**Requirement:**
Pull out from the material below all lines with "given".

**Entries provided:**
......

(* ===== verification/MkfsBlocks.v ===== *)
(** The blocks of the files of an image (mkfs.c: [iappend]): what the loop of [iappend] keeps
    about all files of the image, while it hands out one block after the other. *)
From stdpp Require Import base gmap list numbers strings tactics.
From S2P Require Import Prelude Mem KMachine KBytes KBio KBioProofs KCrash KFs KBlocks KInode KData KContent Mkfs.

(** * The image *)

Definition view (s : mkfs) : disk := fun b => default [] (m_img s !! b).

(** A file: its inode, its bytes, and how many blocks it has been given. *)
Record mfile := mkFile { f_ino : inode; f_data : list Z; f_count : Z }.

(** Blocks are given to a file in this order: the direct blocks, the indirect block (-1), the
    blocks it points to. *)
Definition turn (i : Z) : Z := if i =? -1 then 12 else if i <? 12 then i else i + 1.
Definition total (F : list mfile) : Z := foldr (fun f n => f_count f + n) 0 F.

(** Only the fields of [struct dinode] are set. *)
Definition plain (r : inode) : Prop :=
  r = set_i_addrs (i_addrs r) (set_i_size (i_size r) (set_i_nlink (i_nlink r) (set_i_minor (i_minor r)
        (set_i_major (i_major r) (set_i_type (i_type r) no_inode))))).

(** A file in the blocks below [fb]. *)
Record file_in (V : disk) (fb : Z) (f : mfile) : Prop := {
  fi_typed : inode_typed (f_ino f);
  fi_plain : plain (f_ino f);
  fi_max : Z.of_nat (length (f_data f)) <= MAXFILE * BSIZE;
  fi_have : forall n, is_slot n -> turn n < f_count f -> nmeta <= slot V (f_ino f) n < fb;
  fi_none : forall n, is_slot n -> f_count f <= turn n -> slot V (f_ino f) n = 0;
  fi_fit : forall p, 0 <= p < Z.of_nat (length (f_data f)) -> turn (p / BSIZE) < f_count f;
  fi_byte : forall p, 0 <= p < MAXFILE * BSIZE -> turn (p / BSIZE) < f_count f ->
    file_byte V (f_ino f) p = nth (Z.to_nat p) (f_data f) 0
}.
End Merge.

(** ** The further properties on concrete inputs *)

Lemma team_normalized_built :
  Supervisor_init normalize normalized_handoff_tool
    (args [researcher; math_expert] [add_tool] SPNone "full_history")
  = Ok team_normalized.
Proof.
  unfold team_normalized, researcher, math_expert.
  generalize two_turns, no_turn. intros run1 run2.
  vm_compute. reflexivity.
Qed.

Lemma shadowed_built :
  init (args [researcher] [shadow_tool] SPNone "full_history") = Ok shadowed.
Proof.
  unfold shadowed, researcher. generalize two_turns. intros run1.
  vm_compute. reflexivity.
Qed.

Lemma solo_built (agent : Agent) :
  init (args [agent] [] SPNone "full_history") = Ok (solo agent "full_history").
Proof. done. Qed.

Lemma construction_errors_witness :
  nothing_registered = not_function_calling
  ∨ nothing_registered = bad_output_mode
  ∨ nothing_registered = nothing_registered
  ∨ nothing_registered = parameterized_generic
  ∨ ∃ n, n ∈ (normalize ∘ agent_name <$> arg_agents (args [] [] SPNone "full_history"))
         ∧ nothing_registered = duplicate_agent_error n.
Proof.
  apply (construction_errors normalize handoff_tool
           (args [] [] SPNone "full_history") nothing_registered).
  reflexivity.
Defined.

Lemma empty_registry_rejected_witness :
  (∃ msg, init (args [] [] SPNone "full_history") = Raise (AssertionError msg))
  ∧ (is_function_calling_model (arg_llm (args [] [] SPNone "full_history")) = true →
     arg_output_mode (args [] [] SPNone "full_history")
       ∈ ["full_history"; "last_message"] →
     init (args [] [] SPNone "full_history") = Raise nothing_registered).
Proof.
  apply (empty_registry_rejected normalize handoff_tool
           (args [] [] SPNone "full_history")); reflexivity.
Defined.

Lemma agents_registered_by_normalized_name_witness :
  (∀ ag, ag ∈ [researcher; math_expert] →
     agents_by_name (team "full_history") !! normalize (agent_name ag) = Some ag)
  ∧ (∀ n ag, agents_by_name (team "full_history") !! n = Some ag →
       ag ∈ [researcher; math_expert] ∧ n = normalize (agent_name ag))
  ∧ agent_names (team "full_history") = dom (agents_by_name (team "full_history"))
  ∧ size (agents_by_name (team "full_history")) = length [researcher; math_expert].
Proof.
  apply (agents_registered_by_normalized_name normalize handoff_tool
           (args [researcher; math_expert] [add_tool; failing_tool] SPNone "full_history")
           (team "full_history")).
  apply team_built.
Defined.

Lemma handoff_tools_shadow_tools_witness :
  tools_by_name shadowed !! "transfer_to_researcher"
  = agents_by_tool_name shadowed !! "transfer_to_researcher".
Proof.
  apply (handoff_tools_shadow_tools normalize handoff_tool
           (args [researcher] [shadow_tool] SPNone "full_history") shadowed).
  - apply shadowed_built.
  - by eexists.
Defined.

Lemma handoff_iff_in_handoff_table_witness :
  is_handoff (team "full_history") handoff_call
  ↔ is_Some (agents_by_tool_name (team "full_history") !! tool_name handoff_call).
Proof.
  apply (handoff_iff_in_handoff_table normalize handoff_tool
           (args [researcher; math_expert] [add_tool; failing_tool] SPNone "full_history")
           (team "full_history") handoff_call).
  apply team_built.
Defined.

Lemma regular_request_resolves_to_passed_tool_witness :
  add_tool ∈ [add_tool; failing_tool] ∧ metadata_name add_tool = tool_name add_call.
Proof.
  apply (regular_request_resolves_to_passed_tool normalize handoff_tool
           (args [researcher; math_expert] [add_tool; failing_tool] SPNone "full_history")
           (team "full_history") add_call add_tool).
  - apply team_built.
  - decide_by_computation.
  - reflexivity.
Defined.

Lemma normalized_handoff_finds_agent_witness :
  ∃ ag, ag ∈ [researcher; math_expert]
        ∧ metadata_name (normalized_handoff_tool ag) = tool_name handoff_call3
        ∧ agents_by_name team_normalized
            !! removeprefix (tool_name handoff_call3) "transfer_to_" = Some ag.
Proof.
  apply (normalized_handoff_finds_agent normalize normalized_handoff_tool
           (args [researcher; math_expert] [add_tool] SPNone "full_history")
           team_normalized handoff_call3).
  - reflexivity.
  - apply team_normalized_built.
  - decide_by_computation.
Defined.

Lemma _update_memory_moves_batch_witness :
  ∃ s', _update_memory s_pending = (Ok tt, s')
        ∧ get_all (heap s') memory0 = get_all (heap s_pending) memory0 ++ tool_msgs s_pending
        ∧ tool_msgs s' = []
        ∧ ctx_memory s' = Some memory0
        ∧ runs s' = runs s_pending
        ∧ _update_memory s' = (Ok tt, s').
Proof.
  apply (_update_memory_moves_batch s_pending memory0).
  - reflexivity.
  - decide_by_computation.
Defined.

Lemma _update_memory_without_memory_witness :
  (tool_msgs s_new = [] → _update_memory s_new = (Ok tt, s_new))
  ∧ (tool_msgs s_new ≠ [] → _update_memory s_new = (Raise no_memory, s_new)).
Proof. apply (_update_memory_without_memory s_new). reflexivity. Defined.

Lemma turn_without_memory_witness :
  ∃ s', turn (team "full_history") [add_call; handoff_call] s_new = (Raise no_memory, s')
        ∧ runs s' = runs s_new
        ∧ heap s' = heap s_new
        ∧ ctx_memory s' = None.
Proof.
  apply (turn_without_memory handoff_back whole (team "full_history")
           [add_call; handoff_call] s_new).
  reflexivity.
Defined.

Lemma turn_returns_memory_window_witness :
  ∃ ev s', turn (team "full_history") [add_call; email_call] s0 = (Ok ev, s')
           ∧ tool_msgs s' = []
           ∧ ∃ m, ctx_memory s' = Some m
                  ∧ ev = InputEvent (whole (get_all (heap s') m)).
Proof.
  destruct (turn (team "full_history") [add_call; email_call] s0) as [[ev|e] s'] eqn:E.
  - exists ev, s'. split; [reflexivity|].
    apply (turn_returns_memory_window handoff_back whole (team "full_history")
             [add_call; email_call] s0 s' ev).
    exact E.
  - vm_compute in E. discriminate E.
Defined.


Lemma prepare_chat_history_appends_witness :
  ∃ s', prepare_chat_history whole (Some "And Y?") s0
        = (Ok (InputEvent (whole (get_all (heap s0) memory0 ++ user_turn (Some "And Y?")))),
           s')
        ∧ get_all (heap s') memory0 = get_all (heap s0) memory0 ++ user_turn (Some "And Y?")
        ∧ ctx_memory s' = Some memory0
        ∧ runs s' = runs s0.
Proof.
  apply (prepare_chat_history_appends whole (Some "And Y?") s0 memory0).
  - reflexivity.
  - decide_by_computation.
Defined.

Lemma prepare_chat_history_creates_memory_witness :
  ∃ m s', prepare_chat_history whole (Some "Find X") s_new
          = (Ok (InputEvent (whole (user_turn (Some "Find X")))), s')
          ∧ ctx_memory s' = Some m
          ∧ get_all (heap s') m = user_turn (Some "Find X")
          ∧ (chat_store m ∉ dom (heap s_new))
          ∧ (∀ l, l ∈ dom (heap s_new) → heap s' !! l = heap s_new !! l).
Proof.
  apply (prepare_chat_history_creates_memory whole (Some "Find X") s_new).
  reflexivity.
Defined.

Lemma handle_llm_input_appends_reply_witness :
  ∃ s', handle_llm_input (team_with caller_llm "full_history") [ask] s0
        = (Ok (if bool_decide
                    (get_tool_calls_from_response
                       (llm (team_with caller_llm "full_history")) part2 = [])
               then StopEvent part2
               else ToolCallEvent
                      (get_tool_calls_from_response
                         (llm (team_with caller_llm "full_history")) part2)),
           s')
        ∧ get_all (heap s') memory0 = get_all (heap s0) memory0 ++ [message part2]
        ∧ ctx_memory s' = Some memory0
        ∧ runs s' = runs s0.
Proof.
  apply (handle_llm_input_appends_reply (team_with caller_llm "full_history")
           [ask] s0 memory0 part2).
  - reflexivity.
  - decide_by_computation.
  - reflexivity.
Defined.

Lemma handle_llm_input_errors_witness :
  (ctx_memory s0 = None ∧ no_response = no_memory
   ∨ ctx_memory s0 ≠ None
     ∧ astream_chat_with_tools (llm (team "full_history")) (tools (team "full_history"))
         (system_prompt (team "full_history") ++ [ask]) = []
     ∧ no_response = no_response)
  ∧ heap s0 = heap s0.
Proof.
  apply (handle_llm_input_errors (team "full_history") [ask] s0 s0 no_response).
  reflexivity.
Defined.

Lemma full_history_adopts_agent_memory_witness :
  ∃ s', _run_agent whole (team "full_history") researcher s0 = (Ok tt, s')
        ∧ ctx_memory s' = Some (model_copy memory0)
        ∧ get_all (heap s') (model_copy memory0)
          = drop 1 (get_all (put memory0 finding2 (put memory0 finding1 (heap s0)))
                            (model_copy memory0))
        ∧ (∀ m', (chat_store m', chat_store_key m')
                 ≠ (chat_store (model_copy memory0), chat_store_key (model_copy memory0)) →
                 get_all (heap s') m'
                 = get_all (put memory0 finding2 (put memory0 finding1 (heap s0))) m')
        ∧ tool_msgs s' = tool_msgs s0.
Proof.
  apply (full_history_adopts_agent_memory whole (team "full_history") researcher
           s0 memory0 (model_copy memory0)
           (put memory0 finding2 (put memory0 finding1 (heap s0))));
    reflexivity.
Defined.

Lemma last_message_appends_final_message_witness :
  ∃ s', _run_agent whole (team "last_message") researcher s0 = (Ok tt, s')
        ∧ ctx_memory s' = Some memory0
        ∧ get_all (heap s') memory0
          = get_all (put memory0 finding2 (put memory0 finding1 (heap s0))) memory0
            ++ [finding2]
        ∧ (∀ m', (chat_store m', chat_store_key m')
                 ≠ (chat_store memory0, chat_store_key memory0) →
                 get_all (heap s') m'
                 = get_all (put memory0 finding2 (put memory0 finding1 (heap s0))) m')
        ∧ tool_msgs s' = tool_msgs s0.
Proof.
  apply (last_message_appends_final_message whole (team "last_message") researcher
           s0 memory0 (model_copy memory0)
           (put memory0 finding2 (put memory0 finding1 (heap s0))) finding2).
  - reflexivity.
  - reflexivity.
  - reflexivity.
  - decide_by_computation.
  - vm_compute. reflexivity.
Defined.

Lemma last_message_of_empty_memory_witness :
  ∃ s', _run_agent whole (solo blank_agent "last_message") blank_agent s0
        = (Raise no_last_message, s')
        ∧ heap s' = <[1 := ∅]> (heap s0)
        ∧ ctx_memory s' = Some memory0.
Proof.
  apply (last_message_of_empty_memory whole (solo blank_agent "last_message")
           blank_agent s0 memory0
           {| chat_store := 1; chat_store_key := "chat_history" |}
           (<[1 := ∅]> (heap s0))).
  - reflexivity.
  - reflexivity.
  - reflexivity.
  - vm_compute. reflexivity.
Defined.

Lemma agent_failure_ends_turn_witness :
  ∃ s', turn (solo broken_agent "full_history") [broken_call] s0
        = (Raise (RuntimeError "agent failed"), s')
        ∧ heap s'
          = put_all memory0
              (transfer_batch (solo broken_agent "full_history") [broken_call]
                 broken_agent broken_call)
              (heap s0)
        ∧ ctx_memory s' = Some memory0
        ∧ tool_msgs s' = [].
Proof.
  apply (agent_failure_ends_turn handoff_back whole (solo broken_agent "full_history")
           [broken_call] broken_call broken_agent s0 memory0).
  - vm_compute. reflexivity.
  - reflexivity.
  - reflexivity.
  - decide_by_computation.
  - reflexivity.
Defined.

......

**Completed task:**
(** A file: its inode, its bytes, and how many blocks it has been given. *)
(** Blocks are given to a file in this order: the direct blocks, the indirect block (-1), the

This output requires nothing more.